Like so many parents, John and Jane MacHutchison endured the double agony of not only losing a son in the first World War, but also having no place to mourn his passing.
Lieut William Frederick MacHutchison from Dartry Road in Dublin disappeared during fierce fighting in March 1918.
He went off in the direction of a captured German village in France to get treatment for a bullet wound to his head and was never seen by his own side again.
Until now, MacHutchison was one of 526,816 British army soldiers who died in that terrible war and have no known grave. He was one of the “Pals at Gallipoli”, the middle-class Dublin boys who signed up en-masse to fight in the war.
Three years after he died, his family placed an in memoriam notice in The Irish Times stating he was "missing, believed killed" in France.

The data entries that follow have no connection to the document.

Lemma get_queue_position_after_update (db : DB) (s : Status)
  (a p : Patient.t) (i pos : Z) :
  s <> Waiting ->
  NoDup (map Patient.id (patients db)) ->
  In a (patients db) ->
  Patient.status a = Waiting ->
  i <> Patient.id a ->
  Patient_get db i = Some p ->
  get_queue_position db i = Some pos ->
  get_queue_position (update_status db (Patient.id a) s) i
  = Some (if PyStr.eqb (Patient.department a) (Patient.department p)
             && (Patient.queue_number a <? Patient.queue_number p)
          then pos - 1 else pos).
Proof.
  intros Hs Hnd Hina Hsa Hi Hp Hpos.
  destruct (get_queue_position_waiting db i pos p Hp Hpos) as [Hsp ->].
  unfold get_queue_position.
  rewrite (Patient_get_update_other db _ s i Hi), Hp, Hsp.
  cbn [Status_eqb negb]. f_equal.
  rewrite <- count_ahead_filter. unfold count, update_status.
  cbn [patients].
  pose proof (filter_update_length
                (fun x => PyStr.eqb (Patient.department x)
                                    (Patient.department p)
                          && Status_eqb (Patient.status x) Waiting
                          && (Patient.queue_number x
                              <? Patient.queue_number p))
                s (patients db) a Hnd Hina) as H.
  cbv beta in H.
  cbn [Patient.set_status Patient.department Patient.status
       Patient.queue_number] in H.
  rewrite Hsa in H. cbn [Status_eqb] in H.
  replace (Status_eqb s Waiting) with false in H
    by (destruct s; [congruence|reflexivity|reflexivity]).
  rewrite andb_true_r, andb_false_r in H. cbn [andb] in H.
  destruct (PyStr.eqb (Patient.department a) (Patient.department p)
            && (Patient.queue_number a <? Patient.queue_number p)); lia.
Qed.

(** X13: with unique ids, when a waiting patient leaves the queue or is
    marked served, every other waiting patient of the same department
    with a larger queue number moves up by one position, and every other
    waiting patient keeps the position. *)
Theorem positions_after_departure (db : DB) (pid i pos : Z)
  (a p : Patient.t) :
  NoDup (map Patient.id (patients db)) ->
  pid <> 0 ->
  Patient_get db pid = Some a ->
  Patient.status a = Waiting ->
  i <> pid ->
  Patient_get db i = Some p ->
  get_queue_position db i = Some pos ->
  let pos' := if PyStr.eqb (Patient.department a) (Patient.department p)
                 && (Patient.queue_number a <? Patient.queue_number p)
              then pos - 1 else pos in
  get_queue_position (fst (leave_queue db (Some pid))) i = Some pos'
  /\ get_queue_position (fst (mark_served db (Some pid))) i = Some pos'.
Proof.
  intros Hnd Hpid Ha Hsa Hi Hp Hpos. cbv zeta.
  destruct (Patient_get_found db pid a Ha) as [Hina Hid]. subst pid.
  unfold leave_queue, mark_served.
  rewrite (truthy_nonzero _ Hpid), Ha, Hsa. cbn [Status_eqb negb fst].
  split; apply get_queue_position_after_update;
    try assumption; discriminate.
Qed.
Lemma describedBy_set_textContent t f :
  describedBy (set_textContent t f) = describedBy f.
Proof. done. Qed.

(** After a write of [g] to the field and of the text [t] to its error
    container, in this order, the page shows the attributes [g] leaves
    and the text [t]. *)
Lemma shows_after (g : Element -> Element) t id f m p :
  m !! id = Some f ->
  is_Some (m !! describedBy f) ->
  (forall e, describedBy (g e) = describedBy e) ->
  (forall e, textContent (g e) = textContent e) ->
  let p' := set_elements
              (alter (set_textContent t) (describedBy f) (alter g id m)) p in
  ariaInvalid p' id = attrs (g f) !! "aria-invalid"%string
  /\ errorText p' id = Some t.
Proof.
  intros Hf [e He] Hd Ht p'. unfold ariaInvalid, errorText, p'. simpl.
  rewrite lookup_alter. case_decide as E.
  - rewrite E, lookup_alter_eq, Hf. simpl. split; [done|].
    rewrite describedBy_set_textContent, Hd, E.
    by rewrite lookup_alter_eq, lookup_alter_eq, Hf.
  - rewrite lookup_alter_eq, Hf. simpl. split; [done|].
    rewrite Hd, lookup_alter_eq, lookup_alter_ne, He by done. done.
Qed.

Lemma cleared_field id f m :
  m !! id = Some f ->
  exists f', cleared id f m !! id = Some f'
             /\ describedBy f' = describedBy f /\ value f' = value f.
Proof.
  intros Hf. unfold cleared. rewrite lookup_alter. case_decide as E.
  - rewrite E, lookup_alter_eq, Hf. simpl. eexists; split; [done|].
    split; [|done]. by rewrite describedBy_set_textContent, describedBy_clearInvalid.
  - rewrite lookup_alter_eq, Hf. simpl. eexists; split; [done|].
    split; [|done]. by rewrite describedBy_clearInvalid.
Qed.

Lemma cleared_is_Some id f m j :
  is_Some (cleared id f m !! j) <-> is_Some (m !! j).
Proof. unfold cleared. by rewrite !lookup_alter_is_Some. Qed.
Lemma isCheckApplicable_exact (check : CheckDefinition)
  (context : RuntimeContext) (keys : nat) (h h' : Store) (b : bool) :
  separateSets h keys ->
  isCheckApplicable check context keys h = (b, h') ->
  separateSets h' keys
  /\ b = applicableIn (claimed h keys) check context
  /\ forall c k,
      claimed h' keys c k
      = claimed h keys c k || newClaim check context c k.
Proof.
  intros (Hw & Hk & Hs) Happ.
  pose proof Hw as [Ha Hwf].
  unfold applicableIn, newClaim.
  destruct (passesFilters check context) eqn:Hp.
  2:{ rewrite isCheckApplicable_filters in Happ by exact Hp.
      injection Happ as <- <-. split; [repeat split; assumption|].
      split; [reflexivity|]. intros c k. now rewrite orb_false_r. }
  rewrite isCheckApplicable_passes in Happ by exact Hp.
  unfold keyFor. cbn [andb].
  destruct (dedupeKey check) as [keyOf|].
  2:{ injection Happ as <- <-. split; [repeat split; assumption|].
      split; [reflexivity|]. intros c k. now rewrite orb_false_r. }
  cbv zeta in Happ.
  set (cid := id (metadata check)) in *.
  set (key := keyOf (target context)) in *.
  unfold claimed at 1.
  destruct (JsMap.get cid (mapAt h keys)) as [r|] eqn:Hget.
  - assert (Hr : r < List.length (sets h)).
    { apply get_In in Hget. rewrite Forall_forall in Hwf.
      apply (Hwf _ Hget). }
    destruct (setHas h r key) eqn:Hhas.
    + injection Happ as <- <-. split; [repeat split; assumption|].
      split; [reflexivity|]. intros c k.
      destruct (String.eqb c cid && String.eqb k key) eqn:E;
        [|now rewrite orb_false_r].
      apply andb_prop in E. destruct E as [E1 E2].
      apply String.eqb_eq in E1, E2. subst c k.
      unfold claimed. now rewrite Hget, Hhas.
    + injection Happ as <- <-. unfold setAdd. rewrite Hhas.
      assert (Hset : forall r2,
                 setAt {| maps := maps h;
                          sets := replaceNth r (setAt h r ++ [key]) (sets h) |}
                       r2
                 = if Nat.eqb r2 r then setAt h r ++ [key] else setAt h r2).
      { intros r2. unfold setAt at 1. simpl.
        destruct (Nat.eqb r2 r) eqn:E.
        - apply Nat.eqb_eq in E. subst r2. now apply nth_replaceNth_same.
        - apply Nat.eqb_neq in E. apply nth_replaceNth_other. congruence. }
      split; [|split; [reflexivity|]].
      * split; [|split; assumption].
        split; simpl; [exact Ha|]. rewrite length_replaceNth. exact Hwf.
      * intros c k. unfold claimed, mapAt. simpl. fold (mapAt h keys).
        destruct (JsMap.get c (mapAt h keys)) as [r2|] eqn:Hg2.
        -- unfold setHas. rewrite Hset.
           destruct (Nat.eqb r2 r) eqn:E.
           ++ apply Nat.eqb_eq in E. subst r2.
              assert (c = cid).
              { apply get_In in Hg2, Hget.
                eapply NoDup_snd_inj; eassumption. }
              subst c. rewrite String.eqb_refl. cbn [andb].
              rewrite existsb_app. simpl. now rewrite orb_false_r.
           ++ destruct (String.eqb c cid) eqn:Ec.
              ** apply String.eqb_eq in Ec. subst c.
                 rewrite Hget in Hg2. injection Hg2 as <-.
                 now rewrite Nat.eqb_refl in E.
              ** cbn [andb]. now rewrite orb_false_r.
        -- destruct (String.eqb c cid) eqn:Ec.
           ++ apply String.eqb_eq in Ec. subst c. congruence.
           ++ reflexivity.
  - unfold newSet in Happ.
    set (r := List.length (sets h)) in *.
    set (h1 := mapSet keys cid r
                 {| maps := maps h; sets := sets h ++ [[]] |}) in *.
    assert (Hm1 : mapAt h1 keys = JsMap.set cid r (mapAt h keys)).
    { unfold h1, mapSet, mapAt. simpl. now apply nth_replaceNth_same. }
    assert (Hs1 : forall r2, r2 < r -> setAt h1 r2 = setAt h r2).
    { intros r2 Hlt. unfold h1, mapSet, setAt. simpl. now rewrite app_nth1. }
    assert (Hsr : setAt h1 r = []).
    { unfold h1, mapSet, setAt. simpl. subst r.
      rewrite app_nth2 by lia. now rewrite Nat.sub_diag. }
    assert (Hhas : setHas h1 r key = false).
    { unfold setHas. now rewrite Hsr. }
    rewrite Hhas in Happ. injection Happ as <- <-.
    unfold setAdd. rewrite Hhas.
    assert (Hset : forall r2,
               setAt {| maps := maps h1;
                        sets := replaceNth r (setAt h1 r ++ [key])
                                  (sets h1) |} r2
               = if Nat.eqb r2 r then [key] else setAt h1 r2).
    { intros r2. unfold setAt at 1. simpl.
      destruct (Nat.eqb r2 r) eqn:E.
      - apply Nat.eqb_eq in E. subst r2. rewrite Hsr. simpl.
        apply nth_replaceNth_same. unfold h1, mapSet. simpl.
        rewrite length_app. simpl. lia.
      - apply Nat.eqb_neq in E. apply nth_replaceNth_other. congruence. }
    assert (Hlen : List.length (sets h1) = S r).
    { unfold h1, mapSet. simpl. rewrite length_app. simpl. lia. }
    assert (Hbelow : forall c r2, JsMap.get c (mapAt h keys) = Some r2 ->
                                  r2 < r).
    { intros c r2 Hg2. apply get_In in Hg2. rewrite Forall_forall in Hwf.
      apply (Hwf _ Hg2). }
    split; [|split; [reflexivity|]].
    + unfold separateSets.
      change (mapAt {| maps := maps h1; sets := _ |} keys)
        with (mapAt h1 keys).
      rewrite Hm1. split; [|split].
      * unfold wfIndex. split; cbn [maps sets].
        -- unfold h1, mapSet. simpl. now rewrite length_replaceNth.
        -- rewrite length_replaceNth, Hlen.
           change (mapAt {| maps := maps h1; sets := _ |} keys)
             with (mapAt h1 keys).
           rewrite Hm1. apply Forall_set; [simpl; lia|].
           eapply Forall_impl; [|exact Hwf]. simpl. intros. lia.
      * now apply NoDup_keys_set.
      * rewrite set_new_key by exact Hget. rewrite map_app. simpl.
        apply NoDup_app; [exact Hs | repeat constructor; simpl; tauto |].
        intros x Hx [<-|[]]. apply in_map_iff in Hx.
        destruct Hx as ([c r2] & E & Hin). simpl in E. subst r2.
        rewrite Forall_forall in Hwf. specialize (Hwf _ Hin). simpl in Hwf.
        lia.
    + intros c k. unfold claimed.
      change (mapAt {| maps := maps h1; sets := _ |} keys)
        with (mapAt h1 keys).
      rewrite Hm1.
      destruct (String.eqb c cid) eqn:E.
      * apply String.eqb_eq in E. subst c. rewrite get_set_same, Hget.
        unfold setHas. rewrite Hset, Nat.eqb_refl. simpl.
        now rewrite orb_false_r.
      * apply String.eqb_neq in E.
        rewrite get_set_other by congruence. cbn [andb].
        rewrite orb_false_r.
        destruct (JsMap.get c (mapAt h keys)) as [r2|] eqn:Hg2; auto.
        pose proof (Hbelow _ _ Hg2) as Hr2.
        unfold setHas. rewrite Hset.
        destruct (Nat.eqb r2 r) eqn:E2.
        -- apply Nat.eqb_eq in E2. lia.
        -- now rewrite Hs1.
Qed.

Lemma applicableIn_ext (C1 C2 : string -> string -> bool)
  (check : CheckDefinition) (context : RuntimeContext) :
  (forall c k, C1 c k = C2 c k) ->
  applicableIn C1 check context = applicableIn C2 check context.
Proof.
  intros H. unfold applicableIn.
  destruct (keyFor check context); [now rewrite H | reflexivity].
Qed.

Lemma isCheckApplicable_sameClaims (check : CheckDefinition)
  (context : RuntimeContext) (k1 k2 : nat) (h1 h2 : Store) :
  separateSets h1 k1 -> separateSets h2 k2 ->
  sameClaims h1 k1 h2 k2 ->
  fst (isCheckApplicable check context k1 h1)
  = fst (isCheckApplicable check context k2 h2)
  /\ separateSets (snd (isCheckApplicable check context k1 h1)) k1
  /\ separateSets (snd (isCheckApplicable check context k2 h2)) k2
  /\ sameClaims (snd (isCheckApplicable check context k1 h1)) k1
       (snd (isCheckApplicable check context k2 h2)) k2.
Proof.
  intros S1 S2 Hc.
  destruct (isCheckApplicable check context k1 h1) as [b1 h1'] eqn:E1.
  destruct (isCheckApplicable check context k2 h2) as [b2 h2'] eqn:E2.
  destruct (isCheckApplicable_exact _ _ _ _ _ _ S1 E1) as (A1 & B1 & C1).
  destruct (isCheckApplicable_exact _ _ _ _ _ _ S2 E2) as (A2 & B2 & C2).
  cbn [fst snd]. split; [|split; [exact A1|split; [exact A2|]]].
  - rewrite B1, B2. now apply applicableIn_ext.
  - intros c k. now rewrite C1, C2, Hc.
Qed.

Lemma filterApplicable_sameClaims (batch : list CheckDefinition)
  (context : RuntimeContext) (k1 k2 : nat) :
  forall h1 h2,
    separateSets h1 k1 -> separateSets h2 k2 ->
    sameClaims h1 k1 h2 k2 ->
    fst (filterApplicable batch context k1 h1)
    = fst (filterApplicable batch context k2 h2)
    /\ separateSets (snd (filterApplicable batch context k1 h1)) k1
    /\ separateSets (snd (filterApplicable batch context k2 h2)) k2
    /\ sameClaims (snd (filterApplicable batch context k1 h1)) k1
         (snd (filterApplicable batch context k2 h2)) k2.
Proof.
  induction batch as [|check rest IH]; intros h1 h2 S1 S2 Hc.
  - simpl. auto.
  - cbn [filterApplicable].
    destruct (isCheckApplicable_sameClaims check context k1 k2 h1 h2 S1 S2 Hc)
      as (A & B & C & D).
    destruct (isCheckApplicable check context k1 h1) as [b1 h1'].
    destruct (isCheckApplicable check context k2 h2) as [b2 h2'].
    cbn [fst snd] in *. subst b2.
    destruct (IH h1' h2' B C D) as (A' & B' & C' & D').
    destruct (filterApplicable rest context k1 h1') as [sel1 h1''].
    destruct (filterApplicable rest context k2 h2') as [sel2 h2''].
    cbn [fst snd] in *. subst sel2. auto.
Qed.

On Wednesday MacHutchison will no longer be among the missing. His grave has been identified and a rededication ceremony will take place at Villers-Bretonneux Military Cemetery in the Somme region of northern France.
‘Unknown fusilier’
The Commonwealth War Graves Commission (CWGC) has determined that the "unknown Dublin Fusilier" in a grave in that cemetery is Lieut MacHutchison. The headstone will be changed accordingly.
It follows 12 years of painstaking research by British historian Tom Tulloch-Marshall.
Among those who will attend Wednesday's rededication ceremony will be MacHutchison's grand-niece Sandra Harper from Belfast and her son Colin. Ms Harper's grandfather John was MacHutchison's brother.
Ms Harper said news that her great uncle’s grave had been identified after 99 years left her “gobsmacked”.
“I feel very sad that his parents and his brothers and sisters did not know that he had a proper grave,” she said.
She has determined that the inscription on her great-uncle’s gravestone will read: “Lovingly remembered by his parents John and Jane, brothers George and John and sister Kathleen.”